The history. CitiMortgage arose out of a foreclosure case, which made its way to the Court of Appeals by virtue of the trial court’s refusal to set aside a default judgment that terminated the senior mortgage on the property. The 2005 senior mortgage was given to MERS, “as nominee” of Irwin, the lender. In June, 2008, junior mortgagee ReCasa initiated a foreclosure action and named only Irwin (not MERS), the purported senior mortgagee, as a defendant. Irwin promptly filed a disclaimer of interest and was dismissed from the case. The trial court entered a default judgment for ReCasa in September, 2008. ReCasa acquired the property at the January, 2009 sheriff’s sale and sold the property to third-party Sanders two months later.
The rub. A month after the March, 2009 Sanders sale, Citi recorded an assignment of the MERS/Irwin mortgage, even though the evidence showed that Citi acquired an interest in the mortgage as early as July, 2008. In October, 2009, Citi moved to intervene in the ReCasa foreclosure action, requested relief from the default judgment and sought to set aside the sheriff’s sale. Citi asserted that, as assignee of MERS, it held a first-priority mortgage on the property. The fundamental question was whether ReCasa’s failure to name MERS as a defendant rendered ReCasa’s foreclosure judgment ineffective as to Citi. (See, 12-21-06 post.)
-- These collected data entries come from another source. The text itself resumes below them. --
(* ===== verification/MsgQueue.v ===== *)
(** The server and the client over message queues: cw06/zad1/src/config.h,
    server.c and client.c, in both builds (System V queues, the default of the
    Makefile, and POSIX queues). *)
From S2P Require Import Prelude CString.
#[local] Open Scope Z_scope.

(** ** config.h *)

(** [enum message_t] *)
Definition HANDSHAKE : Z := 1.
Definition MIRROR : Z := 2.
Definition CALC : Z := 3.
Definition TIME : Z := 4.
Definition END : Z := 5.
Definition STOP : Z := 6.

Definition MSG_BUF_SIZE : Z := 256.

(** [struct msg_t].  The key of a System V queue is in the first bytes of
    [m_buf], which it shares the union with. *)
Record msg_t := Msg { m_type : Z; m_client : Z; m_from : Z; m_buf : list Z }.

(** Where the scan for the end of the line stops. *)
Fixpoint line_end (c : list Z) : option nat :=
  match c with
  | [] => None
  | b :: c' => if (b =? 10) || (b =? 0) then Some O else n ← line_end c'; Some (S n)
  end.

Definition terminate_at_nl {St} (c : list Z) : cm St (list Z) :=
  p ← lift UB_bounds (line_end c); mret (<[p := 0]> c).

(** ** server.c *)

Definition CLIENT_MAX : Z := 256.

Record client_t := Cl { cl_pid : Z; cl_id : Z; stopped : Z; cl_queue : Z }.

(** What the server prints and sends. *)
Inductive event :=
  | Received (type from : Z)
  | HisId (id : Z)
  | LimitReached
  | CannotOpenQueue
  | CannotRespond
  | Sent (q : Z) (m : msg_t)
  | QueueClosed (q : Z).

Record srv := Srv { clients : list client_t; ended : bool; trace : list event }.

Definition emit (e : event) : cm srv unit := modify (fun s => Srv (clients s) (ended s) (trace s ++ [e])).
Definition client_at (i : Z) : cm srv client_t := s ← get; lift UB_bounds (aget (clients s) i).
Definition set_client (i : Z) (c : client_t) : cm srv unit :=
  s ← get; l ← lift UB_bounds (aset (clients s) i c); put (Srv l (ended s) (trace s)).

(** [while (len > 0) to[dest++] = from[--len]] *)
Fixpoint mirror_loop {St} (len : nat) (from to : list Z) (dest : Z) : cm St (list Z * Z) :=
  match len with
  | O => mret (to, dest)
  | S len' =>
      b ← lift UB_bounds (aget from (Z.of_nat len'));
      to ← lift UB_bounds (aset to dest b);
      mirror_loop len' from to (dest + 1)
  end.

Definition mirror_text {St} (from to : list Z) : cm St (list Z) :=
  text ← lift UB_bounds (c_string from);
  r ← mirror_loop (length text) from to 0;
  lift UB_bounds (aset (fst r) (snd r) 0).

(** [echo '] and [' | bc 2>&1], the ends of the command of a calculation. *)
Definition ECHO : list Z := bytes "echo '".
Definition BC : list Z := bytes "' | bc 2>&1".

(** [fgets] on what is left of a stream: up to [n - 1] bytes, the last of them
    the first newline. *)
Fixpoint first_line (n : nat) (out : list Z) : list Z :=
  match n, out with
  | S n', b :: out' => if b =? 10 then [b] else b :: first_line n' out'
  | _, _ => []
  end.

Definition fgets_into (buf : list Z) (size : Z) (out : list Z) : list Z :=
  match out with
  | [] => buf
  | _ => overwrite buf 0 (first_line (Z.to_nat size - 1) out ++ [0])
  end.

Section Build.
(** The System V build, or the POSIX one ([POSIXQ]). *)
Context (sysv : bool).
(** The operating system: the queues that can be opened, whether a queue takes
    a message, and what a shell command prints ([None]: it cannot be started). *)
Context (msgget : Z -> option Z) (mq_open : list Z -> option Z).
Context (send : Z -> msg_t -> bool).
Context (shell : list Z -> option (list Z)).
(** The server's process, and what its uninitialised locals hold. *)
Context (getpid : Z) (stack : list Z) (garbage : Z).

Definition prepare_client_queue (cid : Z) (msg : msg_t) : cm srv Z :=
  q ← (if sysv then mret (msgget (s32 (le_val (take 4 (m_buf msg)))))
       else name ← lift UB_bounds (c_string (m_buf msg)); mret (mq_open name));
  match q with
  | None => mret (-1)
  | Some cqueue =>
      c ← client_at cid;
      set_client cid (Cl (cl_pid c) (cl_id c) (stopped c) cqueue) ;;
      mret 0
  end.

Definition send_to_client (cid : Z) (msg : msg_t) : cm srv Z :=
  c ← client_at cid;
  if send (cl_queue c) msg then emit (Sent (cl_queue c) msg) ;; mret 0 else mret (-1).

(** The end of the loop's body. *)
Definition respond (response : msg_t) : cm srv unit :=
  r ← send_to_client (m_client response) response;
  if (r : Z) <? 0 then emit CannotRespond else mret tt.

(** The first slot that is free, or -1. *)
Definition free_client : cm srv Z :=
  r ← for_until (Z.to_nat CLIENT_MAX) 0 (fun i =>
    c ← client_at i; mret (if negb (stopped c =? 0) then Some i else None));
  mret (match r with Some i => i | None => -1 end).

Definition do_handshake (msg : msg_t) : cm srv unit :=
  cid ← free_client;
  if (cid : Z) =? -1 then emit LimitReached
  else
    emit (Received HANDSHAKE (m_from msg)) ;;
    emit (HisId cid) ;;
    set_client cid (Cl (m_from msg) cid 0 garbage) ;;
    r ← prepare_client_queue cid msg;
    if (r : Z) <? 0 then emit CannotOpenQueue
    else respond (Msg cid cid getpid stack).

Definition do_stop (msg : msg_t) : cm srv unit :=
  emit (Received STOP (m_from msg)) ;;
  c ← client_at (m_client msg);
  set_client (m_client msg) (Cl (cl_pid c) (cl_id c) 1 (cl_queue c)) ;;
  if sysv then mret tt else emit (QueueClosed (cl_queue c)).

Definition do_mirror (msg : msg_t) : cm srv unit :=
  emit (Received MIRROR (m_from msg)) ;;
  buf ← mirror_text (m_buf msg) stack;
  respond (Msg (m_client msg) (m_client msg) getpid buf).

(** The first line of what a command prints, as the answer. *)
Definition answer_from (cmd : list Z) (msg : msg_t) : cm srv unit :=
  out ← lift UB_null (shell cmd);
  buf ← lift UB_bounds (aset stack 0 0);
  buf ← terminate_at_nl (fgets_into buf MSG_BUF_SIZE out);
  respond (Msg (m_client msg) (m_client msg) getpid buf).

Definition do_calc (msg : msg_t) : cm srv unit :=
  emit (Received CALC (m_from msg)) ;;
  text ← lift UB_bounds (c_string (m_buf msg));
  let cmd := ECHO ++ text ++ BC in
  (* [sprintf] writes the command and its terminator into the block *)
  check (Z.of_nat (length cmd) + 1 <=? Z.of_nat (length text) + 18) UB_bounds ;;
  answer_from cmd msg.

Definition do_time (msg : msg_t) : cm srv unit :=
  emit (Received TIME (m_from msg)) ;;
  answer_from (bytes "date") msg.

Definition do_end (msg : msg_t) : cm srv unit :=
  emit (Received END (m_from msg)) ;;
  modify (fun s => Srv (clients s) true (trace s)).

(** The loop's body, once a message is received. *)
Definition server_msg (msg : msg_t) : cm srv unit :=
  skip ← (if m_type msg =? HANDSHAKE then mret false
          else c ← client_at (m_client msg); mret (negb (stopped c =? 0)));
  if skip : bool then mret tt
  else if m_type msg =? HANDSHAKE then do_handshake msg
  else if m_type msg =? STOP then do_stop msg
  else if m_type msg =? MIRROR then do_mirror msg
  else if m_type msg =? CALC then do_calc msg
  else if m_type msg =? TIME then do_time msg
  else if m_type msg =? END then do_end msg
  else undef UB_uninit.   (* no case: [response] is sent as it is *)

(** What the server finds in its queue when it looks. *)
Inductive arrival := Arrives (m : msg_t) | Empty | Broken.

(** [receive_from_client], and what [main] does when it fails; a server that
    waits does not see that the queue is empty. *)
Definition receive_from_client (a : arrival) (wait : bool) : cm srv (option msg_t) :=
  match a with
  | Arrives m => mret (Some m)
  | Empty => if wait then mret None else exit_ 0
  | Broken => exit_ 1
  end.

(** [while (1)]; when nothing more arrives the server waits for good. *)
Fixpoint serve (arrivals : list arrival) : cm srv unit :=
  match arrivals with
  | [] => mret tt
  | a :: rest =>
      s ← get;
      m ← receive_from_client a (negb (ended s));
      match m with Some msg => server_msg msg | None => mret tt end ;;
      serve rest
  end.

(** The globals once every slot is marked free. *)
Definition server_start : srv :=
  Srv (replicate (Z.to_nat CLIENT_MAX) (Cl 0 0 1 0)) false [].

(** ** client.c *)

Inductive said :=
  | AssignedId (id : Z)
  | Unrecognized (command : list Z)
  | Response (text : list Z).

(** [closed]: the queues are closed and the name is freed (POSIX build). *)
Record client := Client {
  client_id : Z; nostop : bool; to_server : list msg_t; screen : list said; closed : bool }.

Definition say (e : said) : cm client unit :=
  modify (fun c => Client (client_id c) (nostop c) (to_server c) (screen c ++ [e]) (closed c)).

(** [send_to_server]: a message for the server (which takes it, unless the
    queue has been closed). *)
Definition send_to_server (m : msg_t) : cm client unit :=
  modify (fun c => if closed c then c
    else Client (client_id c) (nostop c) (to_server c ++ [m]) (screen c) (closed c)).

(** [cleanup]: the last message, unless the server was told to end; the POSIX
    build closes the queues and unlinks and frees the name of its own. *)
Definition cleanup : cm client unit :=
  c ← get;
  (if nostop c then mret tt else send_to_server (Msg STOP (client_id c) getpid stack)) ;;
  if sysv then mret tt
  else
    check (negb (closed c)) UB_freed ;;
    modify (fun c => Client (client_id c) (nostop c) (to_server c) (screen c) true).

(** [strcpy] into [msg.buf] *)
Definition strcpy_buf {St} (text : list Z) : cm St (list Z) :=
  check (Z.of_nat (length text) + 1 <=? MSG_BUF_SIZE) UB_bounds ;;
  mret (overwrite stack 0 (text ++ [0])).

(** [handshake]: what is sent, and what is done with the answer. *)
Definition handshake_send (queue_name : list Z) (queue_key : Z) : cm client unit :=
  buf ← (if sysv then mret (overwrite stack 0 (le_bytes 4 queue_key)) else strcpy_buf queue_name);
  send_to_server (Msg HANDSHAKE garbage getpid buf).

Definition handshake_receive (answer : option msg_t) : cm client unit :=
  match answer with
  | None => exit_ 1
  | Some m =>
      say (AssignedId (m_client m)) ;;
      modify (fun c => Client (m_client m) (nostop c) (to_server c) (screen c) (closed c))
  end.

(** The scan of [main] for the first space, on the line without its
    terminator. *)
Fixpoint to_space (line : list Z) : list Z * list Z :=
  match line with
  | [] => ([], [])
  | b :: line' => if b =? 32 then ([], line) else let '(w, r) := to_space line' in (b :: w, r)
  end.

(** The text up to the end of the line. *)
Fixpoint to_nl (text : list Z) : list Z :=
  match text with
  | [] => []
  | b :: text' => if b =? 10 then [] else b :: to_nl text'
  end.

(** The command and its text, from a line (a C string). *)
Definition split_command (line : list Z) : list Z * list Z :=
  let '(command, rest) := to_space line in (command, to_nl (tail rest)).

Definition command_type (command : list Z) : option Z :=
  if bool_decide (command = bytes "mirror") then Some MIRROR
  else if bool_decide (command = bytes "calc") then Some CALC
  else if bool_decide (command = bytes "time") then Some TIME
  else if bool_decide (command = bytes "end") then Some END
  else None.

(** A line of input: [true] when an answer is then waited for. *)
Definition client_line (line : list Z) : cm client bool :=
  c ← get;
  let '(command, text) := split_command line in
  match command_type command with
  | None => say (Unrecognized command) ;; mret false
  | Some t =>
      if t =? END then
        send_to_server (Msg END (client_id c) getpid stack) ;;
        modify (fun c => Client (client_id c) true (to_server c) (screen c) (closed c)) ;;
        exit_ 0
      else
        buf ← strcpy_buf text;
        send_to_server (Msg t (client_id c) getpid buf) ;;
        mret true
  end.

(** The answer is shown; when it was not received it is indeterminate. *)
Definition client_answer (answer : option msg_t) : cm client unit :=
  match answer with
  | None => undef UB_uninit
  | Some m => text ← lift UB_bounds (c_string (m_buf m)); say (Response text)
  end.

(** The loop over the input, given the answers that come; [false]: it waits
    for one that does not come. *)
Fixpoint client_loop (lines : list (list Z)) (answers : list (option msg_t)) : cm client bool :=
  match lines with
  | [] => mret true
  | line :: lines' =>
      w ← client_line line;
      if w : bool then
        match answers with
        | [] => mret false
        | a :: answers' => client_answer a ;; client_loop lines' answers'
        end
      else client_loop lines' answers
  end.

(** [exit] and the return of [main] run [cleanup]. *)
Definition at_exit (m : cm client bool) : cm client bool := fun s =>
  match m s with
  | Done true c => (cleanup ;; mret true) c
  | Exited code c => (cleanup ;; exit_ code) c
  | o => o
  end.

(** The handler of SIGINT: it cleans up, and then [exit] does. *)
Definition sig_cleanup : cm client bool := at_exit (cleanup ;; exit_ 0).

(** Opening the input: [fopen(file, O_RDONLY)] passes 0 where a string is
    expected. *)
Definition open_input (file : option (list Z)) : cm client unit :=
  match file with
  | None => mret tt
  | Some f => if bool_decide (f = bytes "-") then mret tt else undef UB_null
  end.

(** [main] of the client. *)
Definition client_main (file : option (list Z)) (queue_name : list Z) (queue_key : Z)
    (shook : option msg_t) (lines : list (list Z)) (answers : list (option msg_t)) : cm client bool :=
  open_input file ;;
  at_exit (handshake_send queue_name queue_key ;; handshake_receive shook ;; client_loop lines answers).
End Build.
(** The text of a command is copied into the 256 bytes of the message
    without a check: from a text of 256 bytes on (a line has up to 1023) the
    copy runs over the end. *)
Theorem long_text_overflow (w t : list Z) (k : Z) (c : client)
  (Hw : 32 ∉ w) (Ht : 10 ∉ t) (Hk : command_type w = Some k) (Hend : k <> END) (Hopen : closed c = false) :
  client_line (command_line w t) c =
  if (length t <? 256)%nat then
    Done true (Client (client_id c) (nostop c)
      (to_server c ++ [Msg k (client_id c) getpid (overwrite stack 0 (t ++ [0]))]) (screen c) false)
  else Undef UB_bounds.
Proof. by apply client_line_spec. Qed.

(** From the line to the screen: a client in use that reads the command
    to mirror a text of at most 255 bytes sends one message, the server answers
    it with one message at the client's queue, and what the client then shows
    is the text reversed. *)
Theorem mirror_end_to_end (t : list Z) (c : client) (s : srv) (cl : client_t) (server_pid : Z) (server_stack : list Z)
  (Hopen : closed c = false) (Ht : 10 ∉ t) (H0 : 0 ∉ t) (Hlen : (length t < 256)%nat)
  (Hst : length stack = 256%nat) (Hsst : length server_stack = 256%nat)
  (Hlive : live s (client_id c) cl) (Hsend : forall r, m_type r = client_id c -> send (cl_queue cl) r = true) :
  exists m r s' c',
    client_line (command_line (bytes "mirror") t) c =
      Done true (Client (client_id c) (nostop c) (to_server c ++ [m]) (screen c) false) /\
    server_msg server_pid server_stack garbage m s = Done tt s' /\
    trace s' = trace s ++ [Received MIRROR getpid; Sent (cl_queue cl) r] /\
    client_answer (Some r) c = Done tt c' /\
    screen c' = screen c ++ [Response (rev t)].
Proof.
  set (m := Msg MIRROR (client_id c) getpid (overwrite stack 0 (t ++ [0]))).
  assert (c_string (m_buf m) = Some t) as Ec by by apply c_string_overwrite.
  destruct (reply_spec sysv msgget mq_open send shell server_pid server_stack garbage m s cl (rev t))
    as (buf & Hl & Hb & Hs); try done.
  - simpl. rewrite length_overwrite0; rewrite ?length_app; simpl; lia.
  - by left.
  - unfold reply_text. change (m_type m =? MIRROR) with true. by rewrite Ec.
  - eexists m, _, _, _. split; [|split; [exact Hs|split; [|split]]].
    + rewrite (client_line_spec _ _ MIRROR); [|by apply (bool_decide_unpack _); vm_compute|done|done|done|done].
      destruct (Nat.ltb_spec (length t) 256); [done|lia].
    + cbn [trace]. rewrite <- app_assoc. unfold sent_event. by rewrite Hsend.
    + unfold client_answer. unfold mbind, cm_bind. cbn [m_buf]. rewrite Hb. done.
    + done.
Qed.

Context (server_pid : Z) (server_stack : list Z).
Local Abbreviation serve := (serve sysv msgget mq_open send shell server_pid server_stack garbage).

Lemma first_some_first (f : Z -> option Z) n i k r :
  i <= k < i + Z.of_nat n -> f k = Some r -> (forall j, i <= j < k -> f j = None) -> first_some f n i = Some r.
Proof.
  revert i. induction n as [|n IH]; intros i Hk Hf Hlt; [lia|]. simpl.
  destruct (decide (k = i)) as [->|]; [by rewrite Hf|]. rewrite Hlt by lia.
  apply IH; [lia|done|]. intros j Hj. apply Hlt. lia.
Qed.

(** The slot that a STOP frees is the next to be given away, when those below
    are in use. *)
Lemma free_after_stop m c s : table_ok s -> aget (clients s) (m_client m) = Some c ->
  (forall j, 0 <= j < m_client m -> is_free s j = None) ->
  free_slot (stopped_at sysv m c s) = Some (m_client m).
Proof.
  intros [Hl _] Hc Hlt. pose proof Hc as [Hr0 Hr1%lookup_lt_Some]%aget_Some.
  apply (first_some_first _ _ _ (m_client m)); [lia| |].
  - unfold is_free. cbn [stopped_at clients]. rewrite aget_insert by lia. by rewrite Z.eqb_refl.
  - intros j Hj. rewrite <- (Hlt j Hj). unfold is_free. cbn [stopped_at clients]. rewrite aget_insert by lia.
    destruct (Z.eqb_spec (m_client m) j); [lia|done].
Qed.

Lemma serve_cons m l s : serve (Arrives m :: l) s =
  (MsgQueue.server_msg sysv msgget mq_open send shell server_pid server_stack garbage m ;; serve l) s.
Proof. done. Qed.

Lemma stop_msg m c s : m_type m = STOP -> live s (m_client m) c ->
  MsgQueue.server_msg sysv msgget mq_open send shell server_pid server_stack garbage m s = Done tt (stopped_at sysv m c s).
Proof.
  intros Ht Hc. rewrite (guard_spec _ _ _ _ _ _ _ _ _ _ c) by (try done; by rewrite Ht).
  rewrite Ht. apply stop_spec. by destruct Hc.
Qed.

(** With POSIX queues the second clean-up frees the name of the queue again. *)
Theorem posix_interrupt_double_free (c : client) (Hsys : sysv = false) (Hopen : closed c = false) :
  sig_cleanup sysv getpid stack c = Undef UB_freed.
Proof.
  unfold sig_cleanup, at_exit, cleanup, send_to_server. rewrite Hsys. cm_step.
  destruct (nostop c) eqn:E; cm_step; rewrite ?E, ?Hopen; cm_step; rewrite ?E, ?Hopen; cm_step; by rewrite ?E.
Qed.

(** With System V queues an interrupted client can put out another one.
    On SIGINT the handler cleans up and then exits, which cleans up again: STOP is sent twice.  If a
    newcomer shakes hands in between, it is given the slot (when those below
    are in use), and the second STOP is for it: it is shut out without having
    stopped, and all it then sends is ignored. *)
Theorem interrupt_stops_another (c : client) (hs : msg_t) (s : srv) (cl : client_t) (oq : option Z)
  (Hsys : sysv = true) (Hnostop : nostop c = false) (Hopen : closed c = false) (Hok : table_ok s) (Hlive : live s (client_id c) cl)
  (Hbelow : forall j, 0 <= j < client_id c -> is_free s j = None)
  (Hhs : m_type hs = HANDSHAKE) (Hq : queue_of sysv msgget mq_open hs = Some oq) :
  exists stop1 stop2 s' cl',
    sig_cleanup sysv getpid stack c =
      Exited 0 (Client (client_id c) false (to_server c ++ [stop1; stop2]) (screen c) false) /\
    serve [Arrives stop1; Arrives hs; Arrives stop2] s = Done tt s' /\
    aget (clients s') (client_id c) = Some cl' /\ cl_pid cl' = m_from hs /\ stopped cl' = 1 /\
    forall m, m_client m = client_id c -> m_type m <> HANDSHAKE -> serve [Arrives m] s' = Done tt s'.
Proof.
  set (st := Msg STOP (client_id c) getpid stack). set (i := client_id c) in *.
  pose proof Hlive as [Hc Hs]. pose proof Hc as [Hr0 Hr1%lookup_lt_Some]%aget_Some. pose proof Hok as [Hl _].
  set (s1 := stopped_at sysv st cl s). set (s2 := shaken send server_pid server_stack garbage i hs oq s1).
  set (new := Cl (m_from hs) i 0 (default garbage oq)).
  assert (table_ok s1) as Hok1 by by apply table_stopped.
  assert (free_slot s1 = Some i) as Hf by by apply free_after_stop.
  assert (length (clients s1) = 256%nat) as Hl1 by apply Hok1.
  assert (live s2 i new) as Hnew.
  { split; [|done]. cbn [s2 shaken clients]. rewrite aget_insert by lia. by rewrite Z.eqb_refl. }
  assert (length (clients s2) = 256%nat) as Hl2 by (simpl; rewrite !length_insert; done).
  assert (aget (clients (stopped_at sysv st new s2)) i = Some (Cl (m_from hs) i 1 (default garbage oq))) as Hi.
  { cbn [stopped_at clients st m_client]. rewrite aget_insert by lia. by rewrite Z.eqb_refl. }
  exists st, st, (stopped_at sysv st new s2), (Cl (m_from hs) i 1 (default garbage oq)).
  split; [|split; [|split; [exact Hi|split; [done|split; [done|]]]]].
  - unfold sig_cleanup, at_exit, cleanup. rewrite Hsys. cm_step. rewrite Hnostop.
    unfold send_to_server. cm_step. rewrite Hopen. cm_step. rewrite Hnostop. cm_step.
    by rewrite <- app_assoc.
  - rewrite serve_cons. unfold mbind, cm_bind. rewrite (stop_msg st cl) by done. fold s1.
    rewrite serve_cons. unfold mbind, cm_bind.
    assert (MsgQueue.server_msg sysv msgget mq_open send shell server_pid server_stack garbage hs s1 = Done tt s2) as ->.
    { unfold MsgQueue.server_msg. rewrite Hhs. cbn [Z.eqb Pos.eqb HANDSHAKE].
      unfold mbind at 1, cm_bind at 1, mret at 1, cm_ret at 1. by rewrite (handshake_spec _ _ _ _ _ _ _ _ _ i), Hq. }
    rewrite serve_cons. unfold mbind, cm_bind. by rewrite (stop_msg st new).
  - intros m Hm Ht. rewrite serve_cons. unfold mbind, cm_bind.
    assert (MsgQueue.server_msg sysv msgget mq_open send shell server_pid server_stack garbage m (stopped_at sysv st new s2) =
      Done tt (stopped_at sysv st new s2)) as ->; [|done].
    unfold MsgQueue.server_msg, client_at. destruct (Z.eqb_spec (m_type m) HANDSHAKE); [done|].
    unfold mbind at 1, cm_bind at 1. unfold mbind at 1, cm_bind at 1. unfold mbind at 1, cm_bind at 1, get at 1.
    by rewrite Hm, Hi.
Qed.
End Client.

(** ** Witnesses: a server with one client, which is at slot 1 *)

Definition ex_open (k : Z) : option Z := Some (k + 100).
Definition ex_name (n : list Z) : option Z := Some 100.
Definition ex_send (q : Z) (r : msg_t) : bool := 0 <? m_type r.
Definition ex_shell (cmd : list Z) : option (list Z) := Some (bytes "42" ++ [10]).
Definition ex_stack : list Z := replicate 256 7.
Definition ex_srv : srv := Srv (<[0%nat := Cl 5 0 0 90]> (<[1%nat := Cl 6 1 0 91]> (clients server_start))) false [].
Definition ex_msg (t : Z) : msg_t := Msg t 1 6 (overwrite ex_stack 0 (bytes "1+1" ++ [0])).

Lemma ex_srv_ok : table_ok ex_srv.
Proof.
  split; [done|]. intros i c [[Hi Hc]%aget_Some Hs]. cbn [ex_srv clients] in Hc.
  destruct (Z.to_nat i) as [|[|n]] eqn:E; cbn in Hc; [injection Hc as <-; simpl; lia|injection Hc as <-; simpl; lia|].
  change (replicate 254 (Cl 0 0 1 0) !! n = Some c) in Hc. apply lookup_replicate in Hc as [-> _]. done.
Qed.

Lemma server_msg_isolated_witness :
  server_msg true ex_open ex_name ex_send ex_shell 9 ex_stack 0 (ex_msg STOP) ex_srv =
    Done tt (stopped_at true (ex_msg STOP) (Cl 6 1 0 91) ex_srv) /\
  exists i, table_ok (stopped_at true (ex_msg STOP) (Cl 6 1 0 91) ex_srv) /\ (m_type (ex_msg STOP) <> HANDSHAKE -> i = 1).
Proof.
  assert (E : server_msg true ex_open ex_name ex_send ex_shell 9 ex_stack 0 (ex_msg STOP) ex_srv =
    Done tt (stopped_at true (ex_msg STOP) (Cl 6 1 0 91) ex_srv)) by reflexivity.
  split; [exact E|].
  destruct (server_msg_isolated _ _ _ _ _ _ _ _ _ _ _ ex_srv_ok E) as (i & H1 & _ & H2 & _).
  exists i. split; [exact H1|exact H2].
Defined.

Lemma server_answers_witness :
  exists buf, length buf = 256%nat /\ c_string buf = Some (bytes "42") /\
  server_msg true ex_open ex_name ex_send ex_shell 9 ex_stack 0 (ex_msg CALC) ex_srv =
  Done tt (Srv (clients ex_srv) false [Received CALC 6; sent_event ex_send 91 (Msg 1 1 9 buf)]).
Proof.
  exact (server_answers true ex_open ex_name ex_send ex_shell 9 ex_stack 0 (ex_msg CALC) ex_srv (Cl 6 1 0 91) (bytes "42")
    eq_refl eq_refl (conj eq_refl eq_refl) (or_intror (or_introl eq_refl)) eq_refl).
Defined.

Lemma handshake_outcome_witness :
  server_msg true ex_open ex_name ex_send ex_shell 9 ex_stack 0 (ex_msg HANDSHAKE) ex_srv =
  Done tt (shaken ex_send 9 ex_stack 0 2 (ex_msg HANDSHAKE) (Some 3222421) ex_srv).
Proof.
  pose proof (handshake_outcome true ex_open ex_name ex_send ex_shell 9 ex_stack 0 (ex_msg HANDSHAKE) ex_srv ex_srv_ok eq_refl) as H.
  exact (proj2 (proj2 H)).
Defined.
The critical statutes. Ind. Code § 32-29-8 “Parties to Foreclosure Suit; Redemption” controlled the Court’s analysis. Here are all three sections of the statute:
Mortgagee or assignee; purchaser at judicial sale
Sec. 1. If a suit is brought to foreclose a mortgage, the mortgagee or an assignee shown on the record to hold an interest in the mortgage shall be named as a defendant.
Failure to record or join foreclosure action
Sec. 2. A person who fails to:
(1) have an assignment of the mortgage made to the person properly placed on the mortgage record; or
(2) be made a party to the foreclosure action;
is bound by the court's judgment or decree as if the person were a party to the suit.
Good faith purchaser at judicial sale
Sec. 3. A person who purchases a mortgaged premises or any part of a mortgaged premises under the court's judgment or decree at a judicial sale or who claims title to the mortgaged premises under the judgment or decree, buying without actual notice of an assignment that is not of record or of the transfer of a note, the holder of which is not a party to the action, holds the premises free and discharged of the lien. However, any assignee or transferee may redeem the premises, like any other creditor, during the period of one (1) year after the sale.
The ruling, and Section 3. CitiMortgage relied heavily on Section 3. The Court denied the relief requested by Citi and reasoned that:
over a year after ReCasa first foreclosed on the Property [filed suit] and nearly six months after the Property was sold and recorded, Citi sought to assert its interest in the first mortgage. Based on this information, it is clear that the trial court did not abuse its discretion when it found that I.C. § 32-29-8-3 precluded Citi’s claim because it failed to intervene until more than a year after it first acquired interest in the Property.
Citi’s intervention, in October, 2009, was indeed over a year after Citi first acquired an interest in the property –July, 2008 or earlier. But interestingly those facts don’t track the language in Section 3, which speaks to redeeming – not intervening – within a year of the sheriff’s sale – not the assignment date.
The redemption right. Admittedly, I don’t fully grasp the Court’s suggestion that Citi somehow had a right of redemption but failed to exercise it within a year. The CitiMortgage sheriff’s sale was in January of 2009, and Citi moved to intervene nine months later. Perhaps I’m misinterpreting the Court’s rationale. I further confess that I’m having trouble reconciling the last sentence in Section 3, particularly the “like any other creditor” phrase, with well-settled Indiana law providing that a sheriff’s sale terminates the right of redemption. (See, 5-15-08 post.) This assignee-related/redemption wrinkle will have to be a topic for another day….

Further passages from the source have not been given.